Il y a une distinction à ne pas oublier. Le droit d'auteur dans le sens 'moral' est inaliénable. Donc, incessible. Il appartient toujours à une personne physique. Ce sont les droits d'utilisation qu'on cède et par écrit. S'il n'y a pas de contrat écrit, il n'y a aucune cession. Aucune société ne possède des droits d'auteur. Elle peut les vendre, les gérer, donner des licences...

Au niveau impôts, les droits d'auteur ne sont pas taxés comme un revenu normal.
Je te mets le courrier de mon avocat ci-dessous avec les montants. En bref, sur la 1re tranche, ça revient à 7,5% de retenue ou 92,5% du montant en net si tu veux ;-)
Les droits d'auteur sont donc très très peu taxés (jusque quand ?).

Extrait du courrier :

Cher Monsieur,

Je vous communique, ci-après, les nouveaux montants maxima indexés des revenus de droits d'auteur qui sont considérés comme des « revenus mobiliers » par l'article 17, §1er, 5º CIR 92 (Moniteur de ce 28 janvier 2016).

Ils sont toujours taxés par la seule retenue d’un précompte mobilier dont le taux nominal a été maintenu à 15 %.

Le montant maximum de l'art. 37, alinéa 2 CIR 92 devient : 57.590 € en 2015 (plutôt que 57.270 € en 2015).

En ce qui concerne les frais forfaitaires :

- la première tranche de zéro à 10.000 € devient, à partir du 1er janvier 2016 : de zéro à 15.360 € (plutôt que 15.270 € en 2015) pour le calcul des 50 % de charges forfaitaires jusqu’à ce montant.

- quant à la 2ème tranche, elle va de 15.360 à 30.710 € (30.540 € en 2015) : abattement de 25 % entre ces deux montants.


Quant à l’actualité législative : le Code des Impôts sur le Revenu a été modifié par la loi du 18 décembre 2015 portant des dispositions fiscales et diverses (publiée au Moniteur du 28/12/2015) pour acter l’intégration de la loi du 30 juin 1994 sur le droit d’auteur et les droits voisins dans le « Code de droit économique ».

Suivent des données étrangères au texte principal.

Lemma drinks_pipeline_project (drink_tags : list string) (limit : option Z)
    (conds : list condition) :
  exists pre post,
    drinks_pipeline drink_tags limit conds
    = pre ++ Project (drink_projection drink_tags) :: post
    /\ forall k, forallb (keeps k) post = true.
Proof.
  unfold drinks_pipeline. destruct drink_tags as [|tag tags].
  - exists [Match (FGte "price" 20); Match (FOr conds)],
      (match truthy_int limit with Some n => [Limit n] | None => [] end).
    split; [reflexivity|]. intros k. destruct (truthy_int limit); reflexivity.
  - exists [Match (_build_drink_tags_filter (tag :: tags)); Match (FGte "price" 20);
            Match (FOr conds); AddTextScore "text_score"],
      (SortTextScore "text_score" ::
       match truthy_int limit with Some n => [Limit n] | None => [] end).
    split; [reflexivity|]. intros k. destruct (truthy_int limit); reflexivity.
Qed.

(** The menu items fetched for [find_drinks] have no [store] field. *)
Lemma drinks_pipeline_no_store (drink_tags : list string) (limit : option Z)
    (conds : list condition) (items : list doc) :
  the_store "menu_item" (drinks_pipeline drink_tags limit conds) = Ok items ->
  Forall (fun d => d !! "store" = None) items.
Proof.
  intros Hrun.
  destruct (drinks_pipeline_project drink_tags limit conds) as (pre & post & Hshape & Hpost).
  unfold served in Hrun. rewrite Hshape in Hrun.
  eapply pipeline_absent; [exact Hrun|discriminate| |apply Hpost].
  unfold drink_projection. apply Forall_app. split.
  - repeat (constructor; [discriminate|]). constructor.
  - destruct drink_tags; repeat (constructor; [discriminate|]); constructor.
Qed.

(** A drink returned by [find_drinks] has no [store] field: the fields of
    its store are at the top level, under [store_name], [store_url],
    [brand_name], [store_id] and [platform]. *)
Lemma find_drinks_no_store_field (longitude latitude : Q)
    (drink_tags brands : list string) (review_count_range : option (Z * Z))
    (rating_range : option (Q * Q)) (distance_range : option (Z * Z))
    (platform : option string) (limit : option Z) (log log' : list query)
    (res : list doc) :
  find_drinks the_store longitude latitude drink_tags brands review_count_range
    rating_range distance_range platform limit log = (Ok res, log') ->
  Forall (fun d => d !! "store" = None) res.
Proof.
  intros Hrun. unfold find_drinks in Hrun.
  apply bind_ok in Hrun as (stores & log1 & _ & Hrun).
  destruct stores as [|store stores].
  { apply ret_ok in Hrun as [-> _]. constructor. }
  unfold _find_drinks_from_stores in Hrun.
  apply bind_ok in Hrun as (conds & log2 & _ & Hrun).
  apply bind_ok in Hrun as (menu_items & log3 & Hitems & Hrun).
  apply aggregate_ok in Hitems as [Hitems _]. apply lift_ok in Hrun as [Hjoin _].
  apply drinks_pipeline_no_store in Hitems.
  apply join_drinks_joined in Hjoin as (idx & _ & Hjoined).
  eapply Forall_impl; [exact Hjoined|].
  intros d (item & key & store_data & Hin & _ & _ & Hatt).
  rewrite (attach_store_other store_data item d "store" Hatt) by discriminate.
  exact (proj1 (Forall_forall _ _) Hitems item Hin).
Qed.

Lemma eval_stages_limit (pre : list stage) (n : Z) (first : bool)
    (rows rows' : list row) :
  eval_stages text_score geo_distance regex_match first (pre ++ [Limit n]) rows = Ok rows' ->
  length rows' <= Z.to_nat n.
Proof.
  intros Hev. apply eval_stages_app in Hev as (first' & mid & mid' & Hlim & Hrest).
  cbn in Hrest. inversion Hrest; subst; clear Hrest.
  cbn [eval_stage] in Hlim. destruct (0 <? n)%Z; [|discriminate].
  inversion Hlim; subst. apply firstn_le_length.
Qed.

Lemma drinks_pipeline_limit (drink_tags : list string) (n : Z) (conds : list condition) :
  n <> 0%Z ->
  exists pre, drinks_pipeline drink_tags (Some n) conds = pre ++ [Limit n].
Proof.
  intros Hn. unfold drinks_pipeline.
  assert (truthy_int (Some n) = Some n) as -> by (destruct n; [congruence|reflexivity..]).
  rewrite !app_assoc. eexists. reflexivity.
Qed.

(** X15.  The limit of [find_drinks].  A limit of 0 is no limit: the
    operation runs as with [None].  A positive limit bounds the number of
    drinks returned, with or without tags. *)
Theorem find_drinks_limit (longitude latitude : Q)
    (drink_tags brands : list string) (review_count_range : option (Z * Z))
    (rating_range : option (Q * Q)) (distance_range : option (Z * Z))
    (platform : option string) (n : Z) (log log' : list query) (res : list doc) :
  (0 < n)%Z ->
  find_drinks the_store longitude latitude drink_tags brands review_count_range
    rating_range distance_range platform (Some n) log = (Ok res, log') ->
  length res <= Z.to_nat n
  /\ find_drinks the_store longitude latitude drink_tags brands review_count_range
       rating_range distance_range platform (Some 0%Z) log
     = find_drinks the_store longitude latitude drink_tags brands review_count_range
         rating_range distance_range platform None log.
Proof.
  intros Hn Hrun. split; [|reflexivity]. unfold find_drinks in Hrun.
  apply bind_ok in Hrun as (stores & log1 & _ & Hrun).
  destruct stores as [|store stores].
  { apply ret_ok in Hrun as [-> _]. cbn. lia. }
  unfold _find_drinks_from_stores in Hrun.
  apply bind_ok in Hrun as (conds & log2 & _ & Hrun).
  apply bind_ok in Hrun as (menu_items & log3 & Hitems & Hrun).
  apply aggregate_ok in Hitems as [Hitems _]. apply lift_ok in Hrun as [Hjoin _].
  apply join_drinks_length in Hjoin.
  destruct (drinks_pipeline_limit drink_tags n conds) as (pre & Hshape); [lia|].
  unfold served in Hitems. rewrite Hshape in Hitems.
  apply run_pipeline_rows in Hitems as (rows & Hev & ->).
  apply eval_stages_limit in Hev. rewrite length_map in Hjoin.
  exact (Nat.le_trans _ _ _ Hjoin Hev).
Qed.

(** X16.  [find_nearby_stores] projects [distance_km] from a field
    [distance_in_km] that no stage of its pipeline computes (the geospatial
    stage writes [distance_in_meter]).  When the stored documents have no
    such field, as those of [StoreDoc], the stores it returns carry no
    distance at all: neither [distance_km] nor [distance_in_meter]. *)
Theorem find_nearby_stores_no_distance (longitude latitude radius_km : Q)
    (limit : option Z) (log log' : list query) (res : list doc) :
  Forall (fun d => d !! "distance_in_km" = None) (db "store") ->
  find_nearby_stores the_store longitude latitude radius_km limit log = (Ok res, log') ->
  Forall (fun d => d !! "distance_km" = None /\ d !! "distance_in_meter" = None) res.
Proof.
  intros Hdb Hrun. unfold find_nearby_stores in Hrun.
  apply aggregate_ok in Hrun as [Hrun _]. unfold served in Hrun.
  apply run_pipeline_rows in Hrun as (rows & Hev & ->).
  unfold nearby_pipeline in Hev. cbn [app eval_stages] in Hev.
  destruct (eval_stage text_score geo_distance regex_match true
              (_build_geospatial_filter longitude latitude radius_km)
              (map (fun d => (d, None)) (db "store"))) as [near|e] eqn:Hgeo;
    [|discriminate].
  destruct (eval_stage text_score geo_distance regex_match false
              (Project nearby_projection) near) as [projected|e] eqn:Hproj;
    [|discriminate].
  assert (Forall (fun r : row => r.1 !! "distance_km" = None
                                 /\ r.1 !! "distance_in_meter" = None) projected) as Hp.
  { cbn [eval_stage] in Hproj. inversion Hproj; subst; clear Hproj.
    apply Forall_fmap. apply Forall_forall. intros r Hr. cbn beta. cbn [fst].
    destruct (eval_stage_keeps text_score geo_distance regex_match "distance_in_km" true
                (_build_geospatial_filter longitude latitude radius_km) _ near
                eq_refl Hgeo r Hr) as (r0 & Hr0 & Hkeep).
    apply list_elem_of_fmap in Hr0 as (d0 & -> & Hd0). cbn in Hkeep.
    rewrite (proj1 (Forall_forall _ _) Hdb d0 Hd0) in Hkeep.
    split; (apply project_absent; [discriminate|]);
      unfold nearby_projection; repeat (constructor; [intros Heq; discriminate Heq|]).
    - constructor; [|constructor]. intros _. cbn.
      change (get_path "distance_in_km" r.1) with (r.1 !! "distance_in_km"). exact Hkeep.
    - constructor. }
  assert (forall k, forallb (keeps k)
                      match truthy_int limit with Some n => [Limit n] | None => [] end
                    = true) as Hpost by (intros k; destruct (truthy_int limit); reflexivity).
  apply Forall_fmap. apply Forall_forall. intros r' Hr'. cbn.
  destruct (eval_stages_keeps text_score geo_distance regex_match "distance_km" _ false
              projected rows (Hpost _) Hev r' Hr') as (r1 & Hr1 & ->).
  destruct (eval_stages_keeps text_score geo_distance regex_match "distance_in_meter" _
              false projected rows (Hpost _) Hev r' Hr') as (r2 & Hr2 & ->).
  split.
  - exact (proj1 (proj1 (Forall_forall _ _) Hp r1 Hr1)).
  - exact (proj2 (proj1 (Forall_forall _ _) Hp r2 Hr2)).
Qed.

Lemma filter_none {A : Type} (P : A -> Prop) `{!forall x, Decision (P x)} (l : list A) :
  Forall (fun x => ~ P x) l -> filter P l = [].
Proof.
  induction 1 as [|x l Hx _ IH]; [reflexivity|].
  rewrite filter_cons, decide_False by exact Hx. exact IH.
Qed.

Le nouveau texte de l’art. 17, §1er, 5º CIR 92 devient :

"5° les revenus qui résultent de la cession ou de la concession de droits d'auteur et de droits voisins, ainsi que des licences légales et obligatoires, visés au livre XI du Code de droit économique ou par des dispositions analogues de droit étranger.".

C’est une très bonne nouvelle pour les informaticiens : les revenus provenant d’une cession de leurs droits d’auteur sont en effet maintenant incontestablement équivalents à ceux des autres auteurs, du point de vue fiscal.